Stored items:
(** The state in which a load that hits ends: what was asked for is recorded, but for the
    physical address, where the host address plus 10000 is recorded. *)
Record ld_hit_post (t mem_index datalo addrlo opc : Z) (d d' : dstate) : Prop := {
  lh_value : regs d' datalo = ld_value opc (dmem d) (guest_host addrlo mem_index d);
  lh_regs : keeps_regs [TCG_REG_L0; TCG_REG_L1; datalo] d d';
  lh_shadow : forall f, f <> sf_paddr ->
    load 8 (sh_addr (regs d TCG_AREG0) ofs_addr_read f) (dmem d') =
    if fetch_bit t f then
      match f with
      | sf_bsize => Z.of_nat (mo_bytes opc)
      | sf_vaddr => regs d addrlo
      | _ => regs d' datalo
      end
    else load 8 (sh_addr (regs d TCG_AREG0) ofs_addr_read f) (dmem d);
  lh_paddr : let x := load 8 (sh_addr (regs d TCG_AREG0) ofs_addr_read sf_paddr) (dmem d') in
    if fetch_bit t sf_paddr then
      x = u64 (guest_host addrlo mem_index d + 10000) /\ never_physical (regs d addrlo) (guest_host addrlo mem_index d) x
    else x = load 8 (sh_addr (regs d TCG_AREG0) ofs_addr_read sf_paddr) (dmem d);
  lh_frame : forall n a, (0 < n)%nat ->
    sep n a 40 (shadow_base (regs d TCG_AREG0) ofs_addr_read) ->
    load n a (dmem d') = load n a (dmem d)
}.

Lemma memop_size opc : 0 <= Z.land opc MO_SIZE <= 3.
Proof.
  change MO_SIZE with (Z.ones 2). rewrite Z.land_ones by lia.
  pose proof (Z.mod_pos_bound opc (2 ^ 2)). lia.
Qed.

Lemma mo_bytes_pow opc :
  2 ^ Z.land opc MO_SIZE = Z.of_nat (mo_bytes opc) /\ (0 < mo_bytes opc <= 8)%nat.
Proof.
  pose proof (memop_size opc) as Hs. unfold mo_bytes.
  rewrite Z.shiftl_mul_pow2, Z.mul_1_l by lia.
  set (b := Z.land opc MO_SIZE) in *.
  assert (b = 0 \/ b = 1 \/ b = 2 \/ b = 3) as Hb by lia.
  destruct Hb as [->|[->|[->| ->]]]; cbn; lia.
Qed.

Definition ram_apart (which addrlo mem_index opc : Z) (d : dstate) : Prop :=
  sep (mo_bytes opc) (guest_host addrlo mem_index d) 40 (shadow_base (regs d TCG_AREG0) which).

Lemma ld_fast_branches t datalo addrlo mem_index opc :
  layout_ok -> reg_ok datalo -> datalo <> TCG_AREG0 -> memop_ok opc ->
  access_ok addrlo mem_index (Z.land opc MO_SIZE) ofs_addr_read ->
  branches (ld_fast (fetch_bit t sf_bsize) (fetch_bit t sf_vaddr) (fetch_bit t sf_paddr)
              (fetch_bit t sf_prevalue) (fetch_bit t sf_pstvalue) datalo addrlo mem_index opc)
    (guest_hit addrlo mem_index (Z.land opc MO_SIZE) ofs_addr_read)
    (fun d d' => wf d' -> ram_apart ofs_addr_read addrlo mem_index opc d ->
       ld_hit_post t mem_index datalo addrlo opc d d')
    (started (fetch_bit t sf_bsize) (fetch_bit t sf_vaddr) false addrlo mem_index
       (Z.land opc MO_SIZE) ofs_addr_read (fun d => regs d addrlo)).
Proof.
  intros Hl Hd Hne Hm Ha. destruct (mo_bytes_pow opc) as [Hpow Hn].
  eapply branches_computes; [by apply access_start_branches|by apply ld_body_computes|].
  cbv beta zeta. intros d d1 d2 Hwf _ (O1 & R1 & M1) (O2 & R2 & M2) W2 Hsep.
  assert (regs d1 TCG_AREG0 = regs d TCG_AREG0) as Ee
    by (by apply O1; rewrite !elem_of_cons, elem_of_nil; intros [?|[?|[]]]).
  rewrite Ee, R1 in *.
  assert (ld_value opc (dmem d1) (guest_host addrlo mem_index d) =
          ld_value opc (dmem d) (guest_host addrlo mem_index d)) as Ev.
  { unfold ld_value. rewrite M1, load_shadow_writes_other; [done|lia|exact Hsep]. }
  rewrite Ev in *. set (v := ld_value opc (dmem d) (guest_host addrlo mem_index d)) in *.
  assert (dmem d2 = shadow_writes (regs d TCG_AREG0) ofs_addr_read
            (recorded (fetch_bit t sf_bsize) (fetch_bit t sf_vaddr) (fetch_bit t sf_paddr)
               (fetch_bit t sf_prevalue) (fetch_bit t sf_pstvalue) (Z.land opc MO_SIZE)
               (regs d addrlo) (guest_host addrlo mem_index d) v v) (dmem d)) as M.
  { rewrite M2, M1. reflexivity. }
  split; [done| | | |].
  - intros r Hr. rewrite O2; [apply O1|]; intros Hin; apply Hr; rewrite !elem_of_cons in *; tauto.
  - intros f Hf. rewrite M, load_shadow_writes. clear M M1 M2.
    pose proof (wrap_id 64 _ (proj1 W2 datalo)) as Hv. rewrite R2 in Hv.
    destruct f; cbn [recorded]; destruct (fetch_bit t _); rewrite ?R2; try done.
    + apply wrap_id, Hwf.
    + rewrite Hpow. apply wrap_id. unfold in_u. lia.
  - rewrite M, load_shadow_writes. cbn [recorded]. destruct (fetch_bit t sf_paddr); [|done].
    rewrite wrap_wrap. split; [done|apply recorded_never_physical].
  - intros n a Hn0 Hs. rewrite M. by apply load_shadow_writes_other.
Qed.

(** The code of an access with the bookkeeping for its slow path. *)
Definition accesses (m : out unit) (s : TCGContext) (ld : bool)
    (opc datalo addrlo mem_index : Z) (hit : dstate -> bool)
    (Rhit Rmiss : dstate -> dstate -> Prop) : Prop :=
  exists b1 hole b2, length hole = 4%nat /\
    let label := code_ptr s + Z.of_nat (length b1) in
    let raddr := label + 4 + Z.of_nat (length b2) in
    m s = Ok (tt, set_ldst_labels
                (s.(ldst_labels) ++ [mkLdst ld opc datalo 0 addrlo 0 mem_index raddr label])
                (add_code (b1 ++ hole ++ b2) s)) /\
    forall cd d rel, wf d -> code_at cd (code_ptr s) (b1 ++ bytes_le 4 rel ++ b2) ->
      exists pc' d', steps cd (code_ptr s, d) (pc', d') /\ wf d' /\
        if hit d then pc' = raddr /\ Rhit d d'
        else pc' = u64 (label + 4 + s32 rel) /\ Rmiss d d'.

Lemma branches_accesses (m : out unit) (fast : out Z) s ld opc datalo addrlo mem_index hit
    (Rhit Rhit' Rmiss : dstate -> dstate -> Prop) :
  m s = (label ← fast; raddr ← get_ptr;
         add_qemu_ldst_label ld opc datalo addrlo mem_index raddr label) s ->
  branches fast hit Rhit Rmiss -> Z.of_nat (length s.(ldst_labels)) < TCG_MAX_QEMU_LDST ->
  (forall d d', wf d' -> Rhit d d' -> Rhit' d d') ->
  accesses m s ld opc datalo addrlo mem_index hit Rhit' Rmiss.
Proof.
  intros E Hb Hn HR. destruct (Hb s) as (b1 & hole & b2 & Hh & Ef & Hs). cbn zeta in *.
  exists b1, hole, b2. split; [done|]. cbn zeta. split.
  - rewrite E. unfold mbind, out_bind, get_ptr. rewrite Ef. unfold add_qemu_ldst_label.
    cbn [add_code set_code ldst_labels]. rewrite (proj2 (Z.ltb_lt _ _) Hn).
    rewrite code_ptr_add, !length_app, Hh. do 6 f_equal. lia.
  - intros cd d rel Hwf Hc. destruct (Hs cd d rel Hwf Hc) as (pc' & d' & T & W & Q).
    exists pc', d'. split; [done|]. split; [done|].
    destruct (hit d); destruct Q; split; eauto.
Qed.

(** A traced guest load.  On a TLB hit the emitted code continues at the
    return address recorded for the slow path, with the value of the load in
    [datalo]; every property the client asked for is in the fetch shadow area,
    the other fields of the area and all other memory are unchanged, and only
    [datalo] and the two scratch registers change.  On a miss it takes the branch
    whose displacement is at the recorded place, with the guest address in the
    second argument register. *)
Lemma qemu_ld_traced datalo addrlo opc idx s :
  let t := QTRACE_EXT_MEMTRACE idx in let mem_index := QTRACE_EXT_MEMINDEX idx in
  let s_bits := Z.land opc MO_SIZE in
  layout_ok -> reg_ok datalo -> datalo <> TCG_AREG0 -> memop_ok opc ->
  access_ok addrlo mem_index s_bits ofs_addr_read ->
  Z.of_nat (length s.(ldst_labels)) < TCG_MAX_QEMU_LDST ->
  accesses (tcg_out_qemu_ld datalo addrlo opc idx) s true opc datalo addrlo mem_index
    (guest_hit addrlo mem_index s_bits ofs_addr_read)
    (fun d d' => ram_apart ofs_addr_read addrlo mem_index opc d ->
       ld_hit_post t mem_index datalo addrlo opc d d')
    (started (fetch_bit t sf_bsize) (fetch_bit t sf_vaddr) false addrlo mem_index s_bits
       ofs_addr_read (fun d => regs d addrlo)).
Proof.
  cbn zeta. intros Hl Hd Hne Hm Ha Hn.
  eapply branches_accesses; [apply qemu_ld_code|by apply ld_fast_branches|done|].
  cbv beta. intros d d' W H Hr. by apply H.
Qed.

(** ** Stores *)

Definition st_body (pre pst : bool) (datalo opc : Z) : out unit :=
  when_out pre
    (tcg_out_qemu_ld_direct TCG_REG_L0 TCG_REG_L1 0 opc ;;
     tcg_out_qemu_st_direct TCG_REG_L0 TCG_AREG0 (shadow_of ofs_addr_write sf_prevalue) opc) ;;
  tcg_out_qemu_st_direct datalo TCG_REG_L1 0 opc ;;
  when_out pst
    (tcg_out_qemu_st_direct datalo TCG_AREG0 (shadow_of ofs_addr_write sf_pstvalue) opc).

(** The memory after a store with its two recordings, which have the width and
    the byte order of the access. *)
Definition st_body_mem (pre pst : bool) (opc env host v : Z) (m : Z -> Z) : Z -> Z :=
  let m := if pre then st_mem opc (sh_addr env ofs_addr_write sf_prevalue)
                         (ld_value opc m host) m else m in
  let m := st_mem opc host v m in
  if pst then st_mem opc (sh_addr env ofs_addr_write sf_pstvalue) v m else m.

Task details: Which lines belong in the answer? Exactly those from the first line of the entries through the line holding "sf_vaddr => regs d addrlo", inclusive, copied unchanged.

Answer to this exercise:
(** The state in which a load that hits ends: what was asked for is recorded, but for the
    physical address, where the host address plus 10000 is recorded. *)
Record ld_hit_post (t mem_index datalo addrlo opc : Z) (d d' : dstate) : Prop := {
  lh_value : regs d' datalo = ld_value opc (dmem d) (guest_host addrlo mem_index d);
  lh_regs : keeps_regs [TCG_REG_L0; TCG_REG_L1; datalo] d d';
  lh_shadow : forall f, f <> sf_paddr ->
    load 8 (sh_addr (regs d TCG_AREG0) ofs_addr_read f) (dmem d') =
    if fetch_bit t f then
      match f with
      | sf_bsize => Z.of_nat (mo_bytes opc)
      | sf_vaddr => regs d addrlo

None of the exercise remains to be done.